[Collected data entries]
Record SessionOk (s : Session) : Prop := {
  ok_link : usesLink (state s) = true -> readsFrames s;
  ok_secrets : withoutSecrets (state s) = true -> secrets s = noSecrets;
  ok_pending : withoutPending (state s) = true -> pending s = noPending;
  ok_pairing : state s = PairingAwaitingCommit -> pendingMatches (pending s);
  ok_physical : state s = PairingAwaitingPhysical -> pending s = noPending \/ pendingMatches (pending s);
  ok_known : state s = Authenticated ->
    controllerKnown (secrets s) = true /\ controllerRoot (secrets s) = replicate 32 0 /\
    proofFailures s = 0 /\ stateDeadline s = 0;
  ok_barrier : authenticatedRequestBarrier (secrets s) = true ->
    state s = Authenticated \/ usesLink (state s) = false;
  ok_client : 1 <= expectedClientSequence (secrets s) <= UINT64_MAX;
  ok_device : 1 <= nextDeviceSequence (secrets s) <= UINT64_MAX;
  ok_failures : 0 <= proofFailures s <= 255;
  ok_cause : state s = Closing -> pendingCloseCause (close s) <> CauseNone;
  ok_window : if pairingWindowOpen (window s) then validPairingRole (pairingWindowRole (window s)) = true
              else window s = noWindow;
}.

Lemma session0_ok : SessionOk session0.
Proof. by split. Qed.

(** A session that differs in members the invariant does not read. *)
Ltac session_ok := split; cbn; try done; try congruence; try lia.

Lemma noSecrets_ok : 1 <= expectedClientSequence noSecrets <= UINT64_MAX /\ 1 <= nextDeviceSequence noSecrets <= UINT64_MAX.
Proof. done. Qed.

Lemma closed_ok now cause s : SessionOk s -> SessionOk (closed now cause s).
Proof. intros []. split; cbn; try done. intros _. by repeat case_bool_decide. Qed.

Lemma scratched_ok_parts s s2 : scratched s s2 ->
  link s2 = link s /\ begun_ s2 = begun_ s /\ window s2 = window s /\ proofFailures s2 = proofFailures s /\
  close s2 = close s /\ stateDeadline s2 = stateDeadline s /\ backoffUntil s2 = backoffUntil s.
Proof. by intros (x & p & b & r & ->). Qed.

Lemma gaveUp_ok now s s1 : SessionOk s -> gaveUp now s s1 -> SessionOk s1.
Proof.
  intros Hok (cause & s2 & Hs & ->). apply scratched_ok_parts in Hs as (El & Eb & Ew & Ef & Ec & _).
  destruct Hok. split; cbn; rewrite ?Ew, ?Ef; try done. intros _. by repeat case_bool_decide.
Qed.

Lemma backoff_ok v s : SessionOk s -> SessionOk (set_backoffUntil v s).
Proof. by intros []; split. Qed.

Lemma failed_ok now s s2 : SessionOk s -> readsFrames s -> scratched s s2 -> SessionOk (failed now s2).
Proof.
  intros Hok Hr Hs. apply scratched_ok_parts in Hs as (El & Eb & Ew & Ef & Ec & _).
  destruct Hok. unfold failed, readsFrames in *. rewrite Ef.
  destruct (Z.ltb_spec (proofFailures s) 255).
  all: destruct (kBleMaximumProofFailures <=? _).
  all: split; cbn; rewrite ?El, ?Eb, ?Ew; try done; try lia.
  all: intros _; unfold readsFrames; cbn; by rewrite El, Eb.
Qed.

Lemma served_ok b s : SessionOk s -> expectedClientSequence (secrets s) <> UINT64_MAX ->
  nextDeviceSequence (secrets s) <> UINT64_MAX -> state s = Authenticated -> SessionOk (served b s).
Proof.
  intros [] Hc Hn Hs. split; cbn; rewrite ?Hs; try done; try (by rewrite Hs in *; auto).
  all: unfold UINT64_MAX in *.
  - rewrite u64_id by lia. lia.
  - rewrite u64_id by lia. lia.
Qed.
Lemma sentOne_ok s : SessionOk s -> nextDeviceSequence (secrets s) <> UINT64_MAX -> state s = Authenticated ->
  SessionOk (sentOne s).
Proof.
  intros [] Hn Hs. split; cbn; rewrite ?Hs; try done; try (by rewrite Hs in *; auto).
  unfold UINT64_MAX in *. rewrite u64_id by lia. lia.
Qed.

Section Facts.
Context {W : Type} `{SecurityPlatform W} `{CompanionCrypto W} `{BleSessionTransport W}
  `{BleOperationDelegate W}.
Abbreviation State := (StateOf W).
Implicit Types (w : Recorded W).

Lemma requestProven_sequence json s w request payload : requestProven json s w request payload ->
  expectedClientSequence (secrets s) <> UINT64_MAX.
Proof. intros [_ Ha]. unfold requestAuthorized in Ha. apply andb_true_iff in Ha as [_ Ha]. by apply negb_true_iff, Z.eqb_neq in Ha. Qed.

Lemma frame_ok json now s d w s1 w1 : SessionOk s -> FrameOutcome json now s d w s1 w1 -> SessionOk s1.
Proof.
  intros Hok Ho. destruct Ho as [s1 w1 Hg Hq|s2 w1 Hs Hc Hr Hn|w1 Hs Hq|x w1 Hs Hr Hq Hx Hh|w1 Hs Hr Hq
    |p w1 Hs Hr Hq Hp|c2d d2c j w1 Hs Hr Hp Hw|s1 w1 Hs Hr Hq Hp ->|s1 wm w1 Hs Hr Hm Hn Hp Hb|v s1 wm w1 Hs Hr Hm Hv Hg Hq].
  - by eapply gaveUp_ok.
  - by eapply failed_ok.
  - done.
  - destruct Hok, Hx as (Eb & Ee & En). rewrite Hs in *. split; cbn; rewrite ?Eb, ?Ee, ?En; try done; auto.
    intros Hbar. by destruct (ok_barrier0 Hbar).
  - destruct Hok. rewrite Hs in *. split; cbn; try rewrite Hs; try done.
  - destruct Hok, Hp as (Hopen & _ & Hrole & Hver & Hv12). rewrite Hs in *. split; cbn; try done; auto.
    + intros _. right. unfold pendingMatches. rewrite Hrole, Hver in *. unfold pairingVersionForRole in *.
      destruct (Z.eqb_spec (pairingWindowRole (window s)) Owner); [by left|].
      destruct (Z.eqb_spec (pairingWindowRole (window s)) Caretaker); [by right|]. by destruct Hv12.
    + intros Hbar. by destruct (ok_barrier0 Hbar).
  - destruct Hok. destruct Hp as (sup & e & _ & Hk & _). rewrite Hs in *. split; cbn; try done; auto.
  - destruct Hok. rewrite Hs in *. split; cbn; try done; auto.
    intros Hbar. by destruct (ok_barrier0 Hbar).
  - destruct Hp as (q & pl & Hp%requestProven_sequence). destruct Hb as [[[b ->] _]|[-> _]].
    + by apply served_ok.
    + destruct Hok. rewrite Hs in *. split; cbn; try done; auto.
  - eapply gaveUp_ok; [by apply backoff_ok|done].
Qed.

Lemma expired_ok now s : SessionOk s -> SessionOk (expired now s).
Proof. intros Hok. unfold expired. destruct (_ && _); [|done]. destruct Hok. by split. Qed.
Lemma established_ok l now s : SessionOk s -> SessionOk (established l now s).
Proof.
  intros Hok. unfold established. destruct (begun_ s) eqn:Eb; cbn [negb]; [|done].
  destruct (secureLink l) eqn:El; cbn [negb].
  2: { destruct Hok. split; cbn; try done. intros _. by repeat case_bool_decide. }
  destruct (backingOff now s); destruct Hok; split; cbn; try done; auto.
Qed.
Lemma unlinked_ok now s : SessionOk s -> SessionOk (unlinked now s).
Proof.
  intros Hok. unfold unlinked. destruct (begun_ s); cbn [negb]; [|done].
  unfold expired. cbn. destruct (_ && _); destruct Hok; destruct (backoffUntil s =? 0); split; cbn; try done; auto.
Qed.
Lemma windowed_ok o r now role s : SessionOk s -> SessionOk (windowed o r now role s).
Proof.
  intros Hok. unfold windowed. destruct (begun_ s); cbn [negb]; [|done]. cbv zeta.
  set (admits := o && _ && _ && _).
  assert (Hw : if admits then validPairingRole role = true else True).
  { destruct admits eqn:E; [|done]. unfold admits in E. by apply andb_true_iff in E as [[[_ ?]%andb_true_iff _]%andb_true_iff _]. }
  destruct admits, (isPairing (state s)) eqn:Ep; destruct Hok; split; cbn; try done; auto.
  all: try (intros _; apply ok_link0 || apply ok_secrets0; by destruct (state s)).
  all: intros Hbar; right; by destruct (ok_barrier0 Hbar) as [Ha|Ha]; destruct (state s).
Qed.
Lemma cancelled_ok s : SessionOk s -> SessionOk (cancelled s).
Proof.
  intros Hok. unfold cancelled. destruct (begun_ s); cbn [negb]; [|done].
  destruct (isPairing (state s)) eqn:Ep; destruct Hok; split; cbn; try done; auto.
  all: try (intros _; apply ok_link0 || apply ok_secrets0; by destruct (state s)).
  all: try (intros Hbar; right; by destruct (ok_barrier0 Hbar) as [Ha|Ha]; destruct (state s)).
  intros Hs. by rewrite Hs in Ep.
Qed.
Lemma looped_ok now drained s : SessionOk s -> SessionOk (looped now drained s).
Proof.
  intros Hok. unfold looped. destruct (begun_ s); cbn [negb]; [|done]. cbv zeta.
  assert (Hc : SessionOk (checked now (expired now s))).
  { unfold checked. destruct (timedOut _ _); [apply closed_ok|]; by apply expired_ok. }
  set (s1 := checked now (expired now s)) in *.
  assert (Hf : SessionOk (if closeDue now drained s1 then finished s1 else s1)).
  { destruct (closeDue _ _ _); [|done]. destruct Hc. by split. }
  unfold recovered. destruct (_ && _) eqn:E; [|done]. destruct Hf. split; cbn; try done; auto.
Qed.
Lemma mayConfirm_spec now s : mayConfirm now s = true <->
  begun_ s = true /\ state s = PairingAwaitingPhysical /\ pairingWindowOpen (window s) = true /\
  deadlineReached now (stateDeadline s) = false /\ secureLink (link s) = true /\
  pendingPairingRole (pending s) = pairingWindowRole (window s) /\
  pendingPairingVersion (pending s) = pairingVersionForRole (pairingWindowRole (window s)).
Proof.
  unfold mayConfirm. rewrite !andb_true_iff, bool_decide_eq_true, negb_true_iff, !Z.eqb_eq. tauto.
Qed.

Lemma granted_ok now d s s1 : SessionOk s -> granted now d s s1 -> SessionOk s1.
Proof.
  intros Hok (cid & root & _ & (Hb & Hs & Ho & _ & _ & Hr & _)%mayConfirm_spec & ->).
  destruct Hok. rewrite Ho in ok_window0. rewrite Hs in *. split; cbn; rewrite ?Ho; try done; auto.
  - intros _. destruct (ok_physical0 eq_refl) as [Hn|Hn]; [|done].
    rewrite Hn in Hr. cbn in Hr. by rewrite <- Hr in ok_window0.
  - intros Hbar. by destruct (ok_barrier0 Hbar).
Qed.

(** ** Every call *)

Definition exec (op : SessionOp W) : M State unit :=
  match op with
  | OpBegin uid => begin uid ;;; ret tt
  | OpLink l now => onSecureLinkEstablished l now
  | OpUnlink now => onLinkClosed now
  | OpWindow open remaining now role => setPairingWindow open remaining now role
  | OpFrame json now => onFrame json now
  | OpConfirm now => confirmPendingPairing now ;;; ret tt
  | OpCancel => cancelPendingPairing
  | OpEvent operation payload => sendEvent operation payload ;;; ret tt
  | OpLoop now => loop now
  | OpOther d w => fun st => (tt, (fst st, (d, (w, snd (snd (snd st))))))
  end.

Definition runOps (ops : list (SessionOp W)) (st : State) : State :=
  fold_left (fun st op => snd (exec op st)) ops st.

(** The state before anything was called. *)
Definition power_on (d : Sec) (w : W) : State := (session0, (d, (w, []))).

==

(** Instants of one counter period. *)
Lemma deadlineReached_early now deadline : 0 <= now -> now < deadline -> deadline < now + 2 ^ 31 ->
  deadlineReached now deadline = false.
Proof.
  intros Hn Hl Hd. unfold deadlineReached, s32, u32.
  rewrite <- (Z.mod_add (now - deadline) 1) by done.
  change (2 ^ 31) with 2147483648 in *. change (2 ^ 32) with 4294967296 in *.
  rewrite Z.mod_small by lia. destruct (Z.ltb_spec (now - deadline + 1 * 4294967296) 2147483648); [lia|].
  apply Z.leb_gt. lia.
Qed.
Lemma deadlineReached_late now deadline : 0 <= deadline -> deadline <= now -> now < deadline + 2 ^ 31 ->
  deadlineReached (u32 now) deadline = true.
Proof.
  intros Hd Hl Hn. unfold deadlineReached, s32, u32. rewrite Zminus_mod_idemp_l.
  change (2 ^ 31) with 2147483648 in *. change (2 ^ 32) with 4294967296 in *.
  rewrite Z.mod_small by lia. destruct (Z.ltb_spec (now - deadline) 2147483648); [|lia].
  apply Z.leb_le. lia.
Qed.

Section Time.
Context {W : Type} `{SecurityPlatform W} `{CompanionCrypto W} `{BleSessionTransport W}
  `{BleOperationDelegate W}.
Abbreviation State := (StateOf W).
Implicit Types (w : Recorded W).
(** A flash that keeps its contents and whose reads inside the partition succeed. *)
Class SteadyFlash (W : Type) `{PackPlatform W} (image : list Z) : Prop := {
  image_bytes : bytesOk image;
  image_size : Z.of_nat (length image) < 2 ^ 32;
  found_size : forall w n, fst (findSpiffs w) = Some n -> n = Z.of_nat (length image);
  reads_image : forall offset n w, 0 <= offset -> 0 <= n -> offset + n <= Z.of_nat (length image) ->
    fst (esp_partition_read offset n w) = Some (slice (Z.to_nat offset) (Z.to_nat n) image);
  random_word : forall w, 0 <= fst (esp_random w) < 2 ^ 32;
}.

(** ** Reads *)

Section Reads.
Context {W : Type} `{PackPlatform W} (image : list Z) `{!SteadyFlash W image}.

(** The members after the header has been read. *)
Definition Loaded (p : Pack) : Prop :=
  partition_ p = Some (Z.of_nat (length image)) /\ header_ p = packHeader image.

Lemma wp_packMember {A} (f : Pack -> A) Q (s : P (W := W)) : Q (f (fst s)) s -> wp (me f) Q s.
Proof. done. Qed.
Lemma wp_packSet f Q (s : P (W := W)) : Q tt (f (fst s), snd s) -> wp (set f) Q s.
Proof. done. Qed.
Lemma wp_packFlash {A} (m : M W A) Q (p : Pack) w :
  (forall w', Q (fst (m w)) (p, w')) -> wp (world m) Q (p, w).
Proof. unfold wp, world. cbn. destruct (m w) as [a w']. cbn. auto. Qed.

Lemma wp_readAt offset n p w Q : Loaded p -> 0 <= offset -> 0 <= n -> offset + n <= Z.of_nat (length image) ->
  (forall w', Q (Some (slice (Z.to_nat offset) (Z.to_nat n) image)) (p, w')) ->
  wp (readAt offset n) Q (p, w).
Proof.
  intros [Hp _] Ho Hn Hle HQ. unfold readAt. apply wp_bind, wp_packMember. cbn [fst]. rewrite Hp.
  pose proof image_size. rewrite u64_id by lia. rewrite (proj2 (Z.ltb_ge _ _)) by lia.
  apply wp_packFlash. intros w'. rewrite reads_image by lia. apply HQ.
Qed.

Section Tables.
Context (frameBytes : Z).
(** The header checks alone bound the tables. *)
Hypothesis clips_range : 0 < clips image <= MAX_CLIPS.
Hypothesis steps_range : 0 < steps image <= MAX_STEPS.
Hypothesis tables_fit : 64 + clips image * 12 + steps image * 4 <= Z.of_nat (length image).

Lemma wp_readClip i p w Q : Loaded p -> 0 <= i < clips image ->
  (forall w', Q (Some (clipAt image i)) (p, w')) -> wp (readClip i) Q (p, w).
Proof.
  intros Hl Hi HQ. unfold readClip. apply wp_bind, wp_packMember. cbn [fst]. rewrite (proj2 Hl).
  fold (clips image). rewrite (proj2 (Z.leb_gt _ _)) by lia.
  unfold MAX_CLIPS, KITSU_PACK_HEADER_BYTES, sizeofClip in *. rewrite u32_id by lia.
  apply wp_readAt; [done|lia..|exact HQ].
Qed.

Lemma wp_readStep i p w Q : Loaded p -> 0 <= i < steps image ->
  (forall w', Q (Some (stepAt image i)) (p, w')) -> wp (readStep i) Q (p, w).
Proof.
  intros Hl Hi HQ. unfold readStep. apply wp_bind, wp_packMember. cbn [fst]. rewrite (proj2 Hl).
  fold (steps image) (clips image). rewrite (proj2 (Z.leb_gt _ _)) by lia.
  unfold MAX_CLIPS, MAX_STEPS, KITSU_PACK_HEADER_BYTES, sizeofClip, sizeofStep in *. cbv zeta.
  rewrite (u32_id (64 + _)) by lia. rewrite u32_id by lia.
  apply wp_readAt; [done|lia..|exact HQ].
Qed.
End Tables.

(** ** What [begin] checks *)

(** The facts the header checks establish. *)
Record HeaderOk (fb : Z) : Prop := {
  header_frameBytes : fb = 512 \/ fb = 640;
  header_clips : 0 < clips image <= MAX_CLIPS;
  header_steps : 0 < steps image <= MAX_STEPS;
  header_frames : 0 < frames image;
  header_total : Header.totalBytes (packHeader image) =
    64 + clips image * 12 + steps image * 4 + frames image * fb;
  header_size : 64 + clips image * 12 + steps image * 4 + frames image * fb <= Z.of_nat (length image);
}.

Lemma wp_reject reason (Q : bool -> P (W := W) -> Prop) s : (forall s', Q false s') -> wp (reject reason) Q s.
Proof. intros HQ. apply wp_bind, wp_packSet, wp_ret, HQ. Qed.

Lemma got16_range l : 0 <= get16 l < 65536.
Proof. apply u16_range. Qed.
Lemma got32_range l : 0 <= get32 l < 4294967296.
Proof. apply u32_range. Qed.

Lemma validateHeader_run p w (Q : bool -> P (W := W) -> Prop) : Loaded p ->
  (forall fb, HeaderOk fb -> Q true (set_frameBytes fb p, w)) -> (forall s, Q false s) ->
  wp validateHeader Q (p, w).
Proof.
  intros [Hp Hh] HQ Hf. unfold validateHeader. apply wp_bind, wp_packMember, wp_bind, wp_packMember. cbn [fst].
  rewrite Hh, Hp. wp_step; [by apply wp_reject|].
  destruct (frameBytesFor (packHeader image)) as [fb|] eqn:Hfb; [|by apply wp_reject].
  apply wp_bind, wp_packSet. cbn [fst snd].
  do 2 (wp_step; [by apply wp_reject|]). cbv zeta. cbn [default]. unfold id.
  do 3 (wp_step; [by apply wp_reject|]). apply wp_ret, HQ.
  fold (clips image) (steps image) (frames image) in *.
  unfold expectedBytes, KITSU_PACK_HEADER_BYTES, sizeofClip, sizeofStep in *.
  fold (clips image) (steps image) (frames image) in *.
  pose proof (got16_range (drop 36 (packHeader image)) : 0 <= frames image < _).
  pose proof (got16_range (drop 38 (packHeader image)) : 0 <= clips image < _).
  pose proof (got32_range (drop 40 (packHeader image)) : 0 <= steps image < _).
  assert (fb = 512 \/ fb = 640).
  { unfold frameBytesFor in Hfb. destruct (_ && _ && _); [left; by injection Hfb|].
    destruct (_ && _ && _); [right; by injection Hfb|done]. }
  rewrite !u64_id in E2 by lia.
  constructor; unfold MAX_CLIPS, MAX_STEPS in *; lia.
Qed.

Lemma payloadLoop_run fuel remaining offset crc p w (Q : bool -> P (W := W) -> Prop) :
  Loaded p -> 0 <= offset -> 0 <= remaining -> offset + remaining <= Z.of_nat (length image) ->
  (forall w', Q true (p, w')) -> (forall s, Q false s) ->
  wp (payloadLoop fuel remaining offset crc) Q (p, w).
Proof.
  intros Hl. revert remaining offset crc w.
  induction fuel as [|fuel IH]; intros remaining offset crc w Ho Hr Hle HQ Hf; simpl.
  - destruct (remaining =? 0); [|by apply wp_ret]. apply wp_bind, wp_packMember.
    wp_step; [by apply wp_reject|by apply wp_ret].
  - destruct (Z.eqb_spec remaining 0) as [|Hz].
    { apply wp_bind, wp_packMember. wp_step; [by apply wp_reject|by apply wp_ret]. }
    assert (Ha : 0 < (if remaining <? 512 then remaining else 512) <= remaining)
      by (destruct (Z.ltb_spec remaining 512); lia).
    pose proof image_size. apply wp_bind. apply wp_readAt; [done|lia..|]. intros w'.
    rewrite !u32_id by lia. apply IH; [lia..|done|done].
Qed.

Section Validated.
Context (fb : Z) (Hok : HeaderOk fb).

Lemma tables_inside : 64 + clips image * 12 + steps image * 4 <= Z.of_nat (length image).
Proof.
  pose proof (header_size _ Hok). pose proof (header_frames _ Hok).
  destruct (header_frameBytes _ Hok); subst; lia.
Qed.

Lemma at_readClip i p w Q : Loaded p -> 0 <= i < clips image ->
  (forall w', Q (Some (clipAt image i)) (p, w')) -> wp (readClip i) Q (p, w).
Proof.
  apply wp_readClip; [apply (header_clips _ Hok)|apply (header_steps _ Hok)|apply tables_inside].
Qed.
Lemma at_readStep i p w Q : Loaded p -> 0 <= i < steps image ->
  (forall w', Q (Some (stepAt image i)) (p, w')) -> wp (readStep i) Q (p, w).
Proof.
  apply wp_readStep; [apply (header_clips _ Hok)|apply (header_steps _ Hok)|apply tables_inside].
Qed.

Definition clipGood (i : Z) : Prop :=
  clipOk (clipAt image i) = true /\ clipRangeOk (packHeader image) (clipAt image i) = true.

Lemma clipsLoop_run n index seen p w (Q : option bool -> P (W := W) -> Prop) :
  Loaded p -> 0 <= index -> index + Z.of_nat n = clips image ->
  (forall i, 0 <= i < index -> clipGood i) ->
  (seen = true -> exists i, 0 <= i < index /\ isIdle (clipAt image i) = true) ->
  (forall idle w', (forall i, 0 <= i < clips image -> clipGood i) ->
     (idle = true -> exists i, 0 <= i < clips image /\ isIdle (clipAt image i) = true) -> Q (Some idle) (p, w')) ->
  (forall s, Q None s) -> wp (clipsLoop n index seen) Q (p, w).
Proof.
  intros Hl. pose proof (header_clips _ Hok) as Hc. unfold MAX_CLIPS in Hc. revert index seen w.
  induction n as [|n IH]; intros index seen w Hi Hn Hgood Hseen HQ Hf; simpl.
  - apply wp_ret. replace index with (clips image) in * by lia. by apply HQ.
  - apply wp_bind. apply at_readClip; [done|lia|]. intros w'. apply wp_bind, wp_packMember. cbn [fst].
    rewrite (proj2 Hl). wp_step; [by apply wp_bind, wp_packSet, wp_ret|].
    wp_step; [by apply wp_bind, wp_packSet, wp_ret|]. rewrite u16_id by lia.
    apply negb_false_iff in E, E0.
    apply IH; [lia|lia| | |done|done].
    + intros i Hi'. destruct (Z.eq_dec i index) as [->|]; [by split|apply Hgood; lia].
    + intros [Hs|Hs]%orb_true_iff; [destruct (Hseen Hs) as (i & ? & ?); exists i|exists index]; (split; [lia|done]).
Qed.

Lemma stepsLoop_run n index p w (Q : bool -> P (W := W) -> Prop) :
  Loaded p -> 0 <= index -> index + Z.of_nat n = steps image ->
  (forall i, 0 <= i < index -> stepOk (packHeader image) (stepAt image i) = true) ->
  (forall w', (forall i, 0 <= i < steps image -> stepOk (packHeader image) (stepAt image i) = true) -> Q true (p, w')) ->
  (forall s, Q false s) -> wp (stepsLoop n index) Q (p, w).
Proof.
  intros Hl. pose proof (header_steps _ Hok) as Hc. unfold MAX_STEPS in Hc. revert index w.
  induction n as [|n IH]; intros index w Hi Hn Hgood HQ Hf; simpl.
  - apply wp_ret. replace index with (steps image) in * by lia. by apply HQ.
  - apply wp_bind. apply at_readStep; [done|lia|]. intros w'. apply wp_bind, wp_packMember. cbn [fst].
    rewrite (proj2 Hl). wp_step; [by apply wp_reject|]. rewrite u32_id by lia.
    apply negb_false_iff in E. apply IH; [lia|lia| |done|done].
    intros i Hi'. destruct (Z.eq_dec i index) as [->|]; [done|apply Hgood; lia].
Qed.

• Task directions: Which lines above include the word "exec"? Show each one.

• Written answer:
Definition exec (op : SessionOp W) : M State unit :=
  fold_left (fun st op => snd (exec op st)) ops st.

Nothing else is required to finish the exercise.